Opening Day: Designing an Injury Model for MLB
Into the Corn — Issue No. 1
Before the first pitch of the 2026 MLB Season, I want to show you how to think about one of the most important questions in baseball: which players are actually going to be available?
Not who is currently on the injured list — that’s just reading a transaction wire. The harder question is which players carry structural risk that the market hasn’t priced. Which teams look like contenders on paper but are one IL stint away from a very different season. Which win totals at the sportsbook are built on assumptions about player availability that the evidence doesn’t support.
To answer those questions, I built a model.

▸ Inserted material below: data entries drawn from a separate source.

(** A formatter without the callback for further conversions.  The rest of the format
    is [None] if it is left behind its end. *)
Definition format_arg (g : garbage) (f : fmt) (format : list Z) (ap : list va_value) : option (fmt * option (list Z) * list va_value) :=
  match format with
  | [] => Some (f, None, ap)
  | ch :: format =>
      '(f, ap) ←
        (if ch =? 37 then Some (fmt_write_char 37 f, ap)
         else if ch =? 99 then format_char f ap
         else if ch =? 115 then format_string f ap
         else if (ch =? 100) || (ch =? 105) then format_int g f ap
         else if ch =? 111 then format_uint g 8 false f ap
         else if ch =? 98 then format_uint g 2 false f ap
         else if ch =? 66 then format_uint g 2 true f ap
         else if ch =? 120 then format_uint g 16 false f ap
         else if ch =? 88 then format_uint g 16 true f ap
         else if ch =? 117 then format_uint g 10 false f ap
         else if ch =? 110 then format_out_nchars f ap
         else if ch =? 112 then format_ptr f ap
         else Some (f, ap));
      Some (f, Some format, ap)
  end.

(** The loop of print: [pformat] is where the text that is not yet written starts and
    [n] its length. *)
Fixpoint print_loop (fuel : nat) (g : garbage) (pformat : list Z) (n : nat) (f : fmt) (ap : list va_value) : option (Z * fmt) :=
  match fuel with
  | O => None
  | Datatypes.S fuel =>
      if has (fm_flags f) FMT_HASERR then Some (if 0 <? chars_written f then Z.min (chars_written f) (2 ^ 31 - 1) else -1, f)
      else
        match drop n pformat with
        | [] =>
            let f := if (n =? 0)%nat then f else fmt_write_string (take n pformat) f in
            Some (Z.min (chars_written f) (2 ^ 31 - 1), f)
        | ch :: format =>
            if ch =? 37 then
              let f := if (n =? 0)%nat then f else fmt_write_string (take n pformat) f in
              '(spec, format, ap) ← parse_conv_spec format ap;
              '(f, format, ap) ← format_arg g (set_spec spec f) format ap;
              match format with
              | Some format => print_loop fuel g format 0 f ap
              | None => if has (fm_flags f) FMT_HASERR then print_loop fuel g [] 0 f ap else None
              end
            else print_loop fuel g pformat (n + 1) f ap
        end
  end.

Definition fmt_print (g : garbage) (format : list Z) (ap : list va_value) (f : fmt) : option (Z * fmt) :=
  print_loop (Datatypes.S (length format)) g format 0
    (MkFmt (stream f) 0 (fm_spec f) (Z.land (fm_flags f) (u8 (Z.lnot FMT_HASERR))) (fm_stores f)) ap.
End Fmt.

This post explains how it works and what it found.
The Basic Idea
The model assigns every active 2026 MLB player a score from 1 to 99. A score of 1 means minimal documented injury risk. A score of 99 means the highest risk profile the model can generate. The middle numbers represent degrees of likelihood.
The Six Factors
IL Stint Severity — 30%
The most heavily weighted factor. How often has this player been on the injured list and how serious were those stints? A 10-day IL trip for a minor hamstring strain scores low. A 60-day IL placement for Tommy John surgery scores high. Multiple TJ surgeries or career-ending events approach the ceiling.
The 30% weight reflects the research consensus: past injury severity is the strongest single predictor of future injury among the factors I can measure with public data.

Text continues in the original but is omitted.